L'aspetto più intrigante di questo fenomeno sta nell'immaginazione umana. Quando una società perde le sue fondamenta inizia a cercare nuovi altari. L'uomo moderno ha abbandonato le vecchie certezze, ha perso fiducia nella religione, si è stancato della politica, ma ha la stessa fame spirituale di sempre. Viviamo in un'epoca preparata psicologicamente ad accettare l'intelligenza non-umana come fonte legittima di autorità. La fiducia nei governi, nei media e nelle istituzioni è scossa. Nel contempo, però, aumenta l'attrazione verso l'Intelligenza Artificiale, la tecnologia autonoma, entità aliene e coscienza cosmica.
L'essere umano, che non vuole più inginocchiarsi davanti a Dio, è sempre più incline ad obbedire ad una macchina, ad un'astronave o ad un'entità che si presenta come più evoluta. A questo punto lo scenario attuale merita un'attenta analisi. Negli ultimi anni, gli Stati Uniti hanno iniziato a rendere pubblici documenti fino ad allora rimasti segreti. Funzionari militari, membri del Congresso e le principali testate giornalistiche hanno abbandonato il tono scherzoso iniziando a parlare seriamente degli Unidentified Aerial Phenomena (UAP), ossia dei fenomeni aerei non identificati. Perché proprio adesso?
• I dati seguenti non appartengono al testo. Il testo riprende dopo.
(* ===== verification/BackupCreate.v ===== *)
(** [Create] of [internal/backup/backup.go]: what is copied, digested and written
    when nothing fails, and the round trip through [Restore]. *)
From stdpp Require Import pretty.
From S2P Require Import Prelude GoStrings GoPath Quote Config Json Sha256 Domain GoTime FileSys PathFacts PosixFs TreeWalk PosixFacts Backup ManifestText BackupSpec.

Section Create.
Context {SHA : Sha256} {TG : TarGz} {MO : MapOrder}.
Variable umask : Z.
Variable vacuum : string → result string.

(** ** Copying a tree *)

Definition copy_path (S : path) (q : path) : string :=
  match q with [] => abs_path S | _ => join_path [abs_path S; join_strings "/" q] end.
Lemma walk_with_put_all S T l w :
  walk_with (abs_path S) (copy_one umask (abs_path S) (abs_path T)) l w
  = put_all (λ q n, copy_one umask (abs_path S) (abs_path T) q (copy_path S q) n) l w.
Proof using.
  revert w. induction l as [|[q n] l IH]; intros w; [done|]. cbn [walk_with put_all]. unfold try_err, bind, copy_path.
  destruct (copy_one _ _ _ _ _ _ w) as [[e|] w']; [done|apply IH].
Qed.

Section Copy.
Variables (S T : path) (n0 : node) (k : Z).
Hypothesis HS : S ≠ [].
Hypothesis HSp : Forall plain S.
Hypothesis HTp : Forall plain T.
Hypothesis HT : (2 <= length T)%nat.
Hypothesis Hst : ¬ (S `prefix_of` T).
Hypothesis Hts : ¬ (T `prefix_of` S).
Lemma copy_one_ok q n t :
  entry_ok umask q n → tree_get q n0 = Some n → tree_get S t = Some n0 →
  is_dir (tree_get (parent (T ++ q)) t) = true → tree_get (T ++ q) t = None →
  copy_one umask (abs_path S) (abs_path T) q (copy_path S q) n (mkFs t [] k)
  = (None, mkFs (tree_put (T ++ q) (Some (shell n)) t) [] k).
Proof using HS HSp HTp HT Hst Hts.
  intros [Hqp Hobj] Hq HSget Hdir Hnone.
  assert (HTne : T ≠ []) by (intros ->; simpl in HT; lia).
  assert (Hsrc : tree_get (S ++ q) t = Some n) by by rewrite tree_get_app, HSget.
  assert (Hpath : copy_path S q = abs_path (S ++ q)).
  { unfold copy_path. destruct q; [by rewrite app_nil_r|]. by apply join_root. }
  assert (Hdst : match q with [] => join_path [abs_path T; "."] | _ => join_path [abs_path T; join_strings "/" q] end = abs_path (T ++ q)).
  { destruct q; [rewrite app_nil_r; by apply join_dot|by apply join_root]. }
  assert (S ++ q ≠ [] ∧ Forall plain (S ++ q)) as [Hne Hpl] by (split; [by destruct S|by apply Forall_app]).
  unfold copy_one. rewrite Hpath, Hdst. call (lstat_get (k:=k) Hne Hpl Hsrc).
  destruct (split_last (T ++ q)) as (d & c & Edc); [by destruct T|]. rewrite Edc in *. rewrite parent_child in Hdir.
  assert (Forall plain d ∧ plain c) as [Hd Hc].
  { assert (Forall plain (d ++ [c])) as H by (rewrite <- Edc; by apply Forall_app). apply Forall_app in H as [H1 H2].
    by apply (Forall_singleton plain) in H2. }
  assert (Hdne : d ≠ []).
  { intros ->. apply (f_equal length) in Edc. rewrite length_app in Edc. simpl in Edc. lia. }
  destruct n as [data m|l|m es]; cbn [obj_ok] in Hobj.
  - rewrite dir_name_child by done. call (mkdir_all_existing umask (k:=k) Hdne Hd Hdir 448).
    call (read_file_get (k:=k) Hne Hpl Hsrc _ _ eq_refl). rewrite put_file_new by done. by rewrite Hobj.
  - call (readlink_get (k:=k) Hne Hpl Hsrc _ eq_refl). rewrite dir_name_child by done.
    call (mkdir_all_existing umask (k:=k) Hdne Hd Hdir 448). by apply symlink_new.
  - rewrite mkdir_all_new by done. by rewrite Hobj.
Qed.
Lemma copyTree_calm t :
  tree_ok umask n0 → tree_get S t = Some n0 → is_dir (tree_get (parent T) t) = true → tree_get T t = None →
  copyTree umask (abs_path S) (abs_path T) (mkFs t [] k) = (None, mkFs (tree_put T (Some n0) t) [] k).
Proof using HS HSp HTp HT Hst Hts.
  intros Hok HSget Hdir Hnone. unfold copyTree. call (walk_get_calm (k:=k) HS HSp HSget). rewrite walk_with_put_all.
  pose proof (replay (λ q n, copy_one umask (abs_path S) (abs_path T) q (copy_path S q) n) T k
    (λ q n, entry_ok umask q n ∧ tree_get q n0 = Some n) (λ t, tree_get S t = Some n0)) as H.
  rewrite <- (under_nil (walk n0)), H; [by rewrite app_nil_r|..]; rewrite ?app_nil_r; try done.
  - intros q v t' Hin. rewrite tree_get_put_ne; [done| |].
    + intros Hx. apply Hts. etrans; [by apply prefix_app_r|exact Hx].
    + intros Hx. destruct (prefix_weak_total S T (T ++ q)); [done|by apply prefix_app_r|done|done].
  - intros q n t' [? ?] ? ? ?. by apply copy_one_ok.
  - intros q n' Hq. split; [by apply Hok|done].
  - intros ->. simpl in HT. lia.
Qed.
End Copy.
I resoconti, le testimonianze e i documenti erano secretati da decenni. Ẻ cambiato il modo di presentare il fenomeno. Non si tratta di una fuga di notizie casuale. Ẻ un processo. L'élite ha deciso che fosse venuta l'ora di tirar fuori l'argomento dai sotterranei e di portarlo in primo piano. E che cosa accade quando l'evento vero e proprio è la rivelazione stessa? Per prima cosa, la questione viene esclusa dall'ambito delle teorie del complotto; poi le viene data una veste ufficiale. Tuttavia, ogni diversivo serve a nascondere qualcosa che sta dietro. Mentre tutti guardano verso il cielo, che cosa rimane invisibile sulla Terra? Sì, gli Epstein files.
Che cosa può reggere il confronto? L'eventuale arrivo degli alieni. Ora, mettete insieme la nuova normalità con la governance globale, l'integrale digitalizzazione della vita, l'Agenda 2030, la sorveglianza tecnologica e la riorganizzazione economico-sociale. Ogni profonda trasformazione ha bisogno di una giustificazione che la renda sopportabile. Gli esseri umani accettano più facilmente i cambiamenti radicali quando credono di avere di fronte una minaccia più grave o una grande salvezza. Poche giustificazioni sono efficaci quanto quella di una forza superiore che esiga l'unità di tutto il pianeta.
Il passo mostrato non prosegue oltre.